Like other HAIs, prevention and education is key. Often, there is a large focus on the inpatient setting to prevent HAIs due to numerous risk factors present at the time of hospitalization and surgery; yet many surgical patients start in the ambulatory care setting (Prin et al., 2017). There is an opportunity to target preoperative interventions in the outpatient setting. These silos within the system may be a contributing factor to prevention optimization.
At our pediatric health system, we identified an opportunity for improvement to target the ambulatory care setting and enhance existing processes. A hospital-based surgical site infection task force was previously established and focused on learned opportunities from swarming or reviewing cases after the patient developed an infection at the surgical site. Ambulatory care did not have a seat at the “table.” Most patients came through the ambulatory care setting preoperatively, and an opportunity to provide education could have existed. Furthermore, without collaboration within the health system, identified action items may or may not have resulted in loop closure for improvement in the outpatient setting.
SSI task force membership was evaluated, and the orthopaedic clinical nurse manager was added to the multidisciplinary team including infection prevention, infectious disease, surgical quality, inpatient leaders, and front-line staff. This specific membership addition opened communication on a weekly basis for surgical patients flowing between the ambulatory and acute care settings. Not only were potential contributing factors to SSIs identified during case review, additional opportunities for improvement to increase prevention strategies emerged.

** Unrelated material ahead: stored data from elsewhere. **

(* ===== verification/Engine.v ===== *)
(** * Engine: internal/configengine

    The pure function from a node's view of the cluster ([Input]) to its sing-box
    server configuration.  One definition per Go function, in the order of
    engine.go; the theorems about them are in EngineFacts.v. *)

From S2P Require Import Prelude GoStrings Crypto Json Api.
From Stdlib Require Import Ascii.

(** ** Data *)
Definition relayContainerPort : Z := 10808.

Definition EffectiveRelayPort (node : SingBoxNode) : Z :=
  if (ns_RelayPort (node_spec node) >? 0)%Z then ns_RelayPort (node_spec node) else relayContainerPort.

Record UserCredential := { uc_UUID : string }.
Record NodeCredential := { nc_Username : string; nc_Password : string }.
Definition ExternalCredential := gmap string string.

Definition zeroUserCredential : UserCredential := {| uc_UUID := "" |}.
Definition zeroNodeCredential : NodeCredential := {| nc_Username := ""; nc_Password := "" |}.

Record Input := {
  Node : SingBoxNode;
  Users : list User;
  UserCreds : gmap string UserCredential;
  OutboundNodes : list SingBoxNode;
  Routes : list CustomRoute;
  EgressPolicies : list (option EgressPolicy);
  NodeCreds : gmap string NodeCredential;
  OutboundNodesByName : gmap string SingBoxNode;
  ExternalOutbounds : list (option ExternalOutbound);
  ExternalOutboundsByName : gmap string ExternalOutbound;
  ExternalCreds : gmap string (gmap string string);
  UsageCollectionEnabled : bool;
  V2RayAPIListenAddr : string;
  UserNodeRestrictions : gmap string (gmap string bool);
  UserNodeAllowlist : gmap string (gmap string bool);
}.

Record Output := { Config : string; Hash : string }.

Record v2rayStatsConfig := { st_Enabled : bool; st_Users : list string }.
Record v2rayAPIConfig := { api_Listen : string; api_Stats : v2rayStatsConfig }.
Record experimentalConfig := { V2RayAPI : option v2rayAPIConfig }.

Record routeRule := {
  rr_Inbound : list string;
  rr_AuthUser : list string;
  rr_Domain : list string;
  rr_DomainSuffix : list string;
  rr_DomainRegex : list string;
  rr_IPCIDR : list string;
  rr_RuleSet : list string;
  rr_Action : string;
  rr_Outbound : string;
}.

Record routeConfig := { Rules : list routeRule; Final : string }.

Record singboxConfig := {
  LogLevel : string;
  Inbounds : list json;
  Outbounds : list json;
  Route : routeConfig;
  Experimental : option experimentalConfig;
}.

(** ** Encoding of the configuration (the json tags of the structs) *)
Definition jstrs (l : list string) : json := JArr (map JStr l).

(** A string-slice field with omitempty. *)
Definition omit_strs (k : string) (l : list string) : list (string * json) :=
  if bool_decide (l = []) then [] else [(k, jstrs l)].

Definition omit_str (k s : string) : list (string * json) :=
  if s ==? "" then [] else [(k, JStr s)].

Definition routeRule_json (r : routeRule) : json :=
  JObj (omit_strs "inbound" (rr_Inbound r) ++ omit_strs "auth_user" (rr_AuthUser r) ++
        omit_strs "domain" (rr_Domain r) ++ omit_strs "domain_suffix" (rr_DomainSuffix r) ++
        omit_strs "domain_regex" (rr_DomainRegex r) ++ omit_strs "ip_cidr" (rr_IPCIDR r) ++
        omit_strs "rule_set" (rr_RuleSet r) ++ omit_str "action" (rr_Action r) ++
        omit_str "outbound" (rr_Outbound r)).

Definition routeConfig_json (r : routeConfig) : json :=
  JObj ((if bool_decide (length (Rules r) = 0) then [] else [("rules", JArr (map routeRule_json (Rules r)))]) ++
        [("final", JStr (Final r))]).

(** A nil statsUsers slice is encoded as null. *)
Definition v2rayStatsConfig_json (s : v2rayStatsConfig) : json :=
  JObj [("enabled", JBool (st_Enabled s));
        ("users", if bool_decide (st_Users s = []) then JNull else jstrs (st_Users s))].

Definition experimentalConfig_json (e : experimentalConfig) : json :=
  JObj (match V2RayAPI e with
        | None => []
        | Some a => [("v2ray_api", JObj [("listen", JStr (api_Listen a)); ("stats", v2rayStatsConfig_json (api_Stats a))])]
        end).

Definition singboxConfig_json (c : singboxConfig) : json :=
  JObj ([("log", JObj [("level", JStr (LogLevel c))]);
         ("inbounds", JArr (Inbounds c));
         ("outbounds", JArr (Outbounds c));
         ("route", routeConfig_json (Route c))] ++
        match Experimental c with
        | None => []
        | Some e => [("experimental", experimentalConfig_json e)]
        end).

(** ** Hash, ports, access control *)
Definition ComputeHash (config : string) : string :=
  hex_encode (take 8 (sha256_Sum256 (bytes_of_string config))).

Definition ExtractNodePorts (node : SingBoxNode) : list Z :=
  (pc_Port <$> ns_SupportedProtocols (node_spec node)) ++
  (if hasRole node ProxyRoleOutbound then [EffectiveRelayPort node] else []).

Definition IsNodeAllowed (nodeName : string) (allowedNodes deniedNodes : gmap string bool) : bool :=
  if map_index false deniedNodes nodeName then false
  else if bool_decide (size allowedNodes = 0) then true
  else map_index false allowedNodes nodeName.

(** The test every loop over users performs for a target. *)
Definition userAllowed (input : Input) (nodeName userName : string) : bool :=
  IsNodeAllowed nodeName (map_index ∅ (UserNodeAllowlist input) userName)
    (map_index ∅ (UserNodeRestrictions input) userName).

Definition findProtocolPort (node : SingBoxNode) (protocol : string) : Z :=
  match list_find (λ p, pc_Protocol p = protocol) (ns_SupportedProtocols (node_spec node)) with
  | Some (_, p) => pc_Port p
  | None => 0
  end.

Definition EffectiveInboundProtocol (node : SingBoxNode) : string :=
  if ns_InboundProtocol (node_spec node) !=? "" then ns_InboundProtocol (node_spec node) else "hysteria2".

(** ** Ordering of policies and routes *)
Definition policy_less (p q : EgressPolicy) : bool :=
  if bool_decide (ps_Priority (policy_spec p) ≠ ps_Priority (policy_spec q))
  then (ps_Priority (policy_spec p) <? ps_Priority (policy_spec q))%Z
  else str_less (GetName p) (GetName q).

Definition policiesForNode (input : Input) : list EgressPolicy :=
  sort_by policy_less (omap id (EgressPolicies input)).

Definition routesForNode (input : Input) : list CustomRoute :=
  sort_by (less_on GetName)
    (filter (λ r, rs_InboundNode (route_spec r) = GetName (Node input)) (Routes input)).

Tools were created for ambulatory care surgical divisions by pulling pertinent ambulatory care SSI prevention bundle information from our evidence-based policy utilizing CDC and SPS guidelines. These resources, partnered with targeted staff education and rounding from the perioperative quality specialist, increased awareness of preoperative SSI prevention education for patients and families. The ambulatory care team recognized the need to revise an existing preoperative SSI prevention educational flyer provided to surgical patients and families during ambulatory care visits. The document was sent to the task force for revisions, resulting in an enhancement through the prevision of a QR code with video instruction to match the written instructions.
The evolution and inclusiveness of the SSI task force targeted SSI prevention from all aspects of care. In addition to the ambulatory care interventions, hospital- and surgical-based interventions were implemented in plan-do-study-act fashion. Through collaboration of the multidisciplinary team, the pediatric SPS, or solution for patient safety, SSI rate (per 100 procedures) decreased from 2.57 (2020 centerline) to 1.75 (2021 centerline), resulting in a 32% reduction.